What is required:
Output exactly those lines of the data that lie between the line containing "Definition ALLOCATOR_VIRTUAL_POOL_SIZE : Z" and the final line, both ends counted.

+++

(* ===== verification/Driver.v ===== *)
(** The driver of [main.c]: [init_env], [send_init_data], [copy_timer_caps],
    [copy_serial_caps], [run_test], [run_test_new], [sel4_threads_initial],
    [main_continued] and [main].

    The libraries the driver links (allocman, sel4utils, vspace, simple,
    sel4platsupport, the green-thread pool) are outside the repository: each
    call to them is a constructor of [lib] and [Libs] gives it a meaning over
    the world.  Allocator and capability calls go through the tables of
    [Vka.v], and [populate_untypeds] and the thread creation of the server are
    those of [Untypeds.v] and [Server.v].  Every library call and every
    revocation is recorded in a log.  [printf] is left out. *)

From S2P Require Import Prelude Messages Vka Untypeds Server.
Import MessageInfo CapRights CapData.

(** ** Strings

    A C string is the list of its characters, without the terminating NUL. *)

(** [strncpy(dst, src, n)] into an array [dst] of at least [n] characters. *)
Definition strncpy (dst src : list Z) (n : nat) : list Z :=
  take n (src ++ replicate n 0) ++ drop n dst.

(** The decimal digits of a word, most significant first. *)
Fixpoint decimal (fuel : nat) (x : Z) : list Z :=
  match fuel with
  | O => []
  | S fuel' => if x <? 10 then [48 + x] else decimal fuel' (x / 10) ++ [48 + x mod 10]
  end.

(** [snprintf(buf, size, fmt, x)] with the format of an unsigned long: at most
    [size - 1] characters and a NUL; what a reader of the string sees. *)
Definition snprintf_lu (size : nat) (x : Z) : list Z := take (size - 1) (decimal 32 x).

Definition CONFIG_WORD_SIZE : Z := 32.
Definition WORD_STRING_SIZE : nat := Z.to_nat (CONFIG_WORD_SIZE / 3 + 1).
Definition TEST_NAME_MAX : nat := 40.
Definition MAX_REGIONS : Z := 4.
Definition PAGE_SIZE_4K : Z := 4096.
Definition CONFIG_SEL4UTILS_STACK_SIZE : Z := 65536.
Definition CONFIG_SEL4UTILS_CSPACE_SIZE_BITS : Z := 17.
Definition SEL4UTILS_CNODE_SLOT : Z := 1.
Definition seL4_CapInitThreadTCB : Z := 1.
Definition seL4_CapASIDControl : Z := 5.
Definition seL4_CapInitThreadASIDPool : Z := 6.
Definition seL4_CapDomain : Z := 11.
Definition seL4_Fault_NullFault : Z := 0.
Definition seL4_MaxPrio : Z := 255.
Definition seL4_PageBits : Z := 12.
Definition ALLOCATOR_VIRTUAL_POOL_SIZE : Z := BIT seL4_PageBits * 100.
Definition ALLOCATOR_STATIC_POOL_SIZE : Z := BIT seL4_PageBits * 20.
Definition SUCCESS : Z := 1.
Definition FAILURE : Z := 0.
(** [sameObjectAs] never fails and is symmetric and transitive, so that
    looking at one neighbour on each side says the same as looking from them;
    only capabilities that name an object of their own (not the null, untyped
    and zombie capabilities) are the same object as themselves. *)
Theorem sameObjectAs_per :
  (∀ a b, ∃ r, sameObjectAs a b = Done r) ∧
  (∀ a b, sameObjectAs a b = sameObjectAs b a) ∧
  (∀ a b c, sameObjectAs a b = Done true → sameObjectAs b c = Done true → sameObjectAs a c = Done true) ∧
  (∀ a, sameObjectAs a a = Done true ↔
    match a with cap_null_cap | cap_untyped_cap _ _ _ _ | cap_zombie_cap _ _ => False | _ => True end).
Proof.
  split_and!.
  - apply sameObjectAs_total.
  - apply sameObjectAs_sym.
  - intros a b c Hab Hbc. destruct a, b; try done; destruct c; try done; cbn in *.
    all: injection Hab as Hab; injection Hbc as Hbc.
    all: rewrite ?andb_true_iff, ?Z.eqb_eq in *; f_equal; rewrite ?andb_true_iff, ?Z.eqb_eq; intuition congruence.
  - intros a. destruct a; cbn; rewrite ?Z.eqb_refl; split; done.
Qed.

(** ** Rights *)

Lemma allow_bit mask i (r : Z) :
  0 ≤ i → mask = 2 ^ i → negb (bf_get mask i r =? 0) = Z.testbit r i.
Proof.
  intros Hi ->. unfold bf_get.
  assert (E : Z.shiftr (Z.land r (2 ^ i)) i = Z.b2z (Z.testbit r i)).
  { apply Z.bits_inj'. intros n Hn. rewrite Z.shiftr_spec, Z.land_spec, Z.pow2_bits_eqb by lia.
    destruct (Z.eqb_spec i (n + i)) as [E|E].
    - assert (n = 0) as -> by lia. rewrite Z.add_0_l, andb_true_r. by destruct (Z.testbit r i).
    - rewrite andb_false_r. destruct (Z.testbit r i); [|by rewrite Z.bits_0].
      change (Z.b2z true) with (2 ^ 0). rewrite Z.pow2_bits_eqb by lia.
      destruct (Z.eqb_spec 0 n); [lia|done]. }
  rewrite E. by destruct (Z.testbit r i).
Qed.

+++

Solution for this problem:
Definition ALLOCATOR_VIRTUAL_POOL_SIZE : Z := BIT seL4_PageBits * 100.
Definition ALLOCATOR_STATIC_POOL_SIZE : Z := BIT seL4_PageBits * 20.
Definition SUCCESS : Z := 1.
Definition FAILURE : Z := 0.
(** [sameObjectAs] never fails and is symmetric and transitive, so that
    looking at one neighbour on each side says the same as looking from them;
    only capabilities that name an object of their own (not the null, untyped
    and zombie capabilities) are the same object as themselves. *)
Theorem sameObjectAs_per :
  (∀ a b, ∃ r, sameObjectAs a b = Done r) ∧
  (∀ a b, sameObjectAs a b = sameObjectAs b a) ∧
  (∀ a b c, sameObjectAs a b = Done true → sameObjectAs b c = Done true → sameObjectAs a c = Done true) ∧
  (∀ a, sameObjectAs a a = Done true ↔
    match a with cap_null_cap | cap_untyped_cap _ _ _ _ | cap_zombie_cap _ _ => False | _ => True end).
Proof.
  split_and!.
  - apply sameObjectAs_total.
  - apply sameObjectAs_sym.
  - intros a b c Hab Hbc. destruct a, b; try done; destruct c; try done; cbn in *.
    all: injection Hab as Hab; injection Hbc as Hbc.
    all: rewrite ?andb_true_iff, ?Z.eqb_eq in *; f_equal; rewrite ?andb_true_iff, ?Z.eqb_eq; intuition congruence.
  - intros a. destruct a; cbn; rewrite ?Z.eqb_refl; split; done.
Qed.

(** ** Rights *)

Lemma allow_bit mask i (r : Z) :
  0 ≤ i → mask = 2 ^ i → negb (bf_get mask i r =? 0) = Z.testbit r i.
Proof.
  intros Hi ->. unfold bf_get.
  assert (E : Z.shiftr (Z.land r (2 ^ i)) i = Z.b2z (Z.testbit r i)).
  { apply Z.bits_inj'. intros n Hn. rewrite Z.shiftr_spec, Z.land_spec, Z.pow2_bits_eqb by lia.
    destruct (Z.eqb_spec i (n + i)) as [E|E].
    - assert (n = 0) as -> by lia. rewrite Z.add_0_l, andb_true_r. by destruct (Z.testbit r i).
    - rewrite andb_false_r. destruct (Z.testbit r i); [|by rewrite Z.bits_0].
      change (Z.b2z true) with (2 ^ 0). rewrite Z.pow2_bits_eqb by lia.
      destruct (Z.eqb_spec 0 n); [lia|done]. }
  rewrite E. by destruct (Z.testbit r i).
Qed.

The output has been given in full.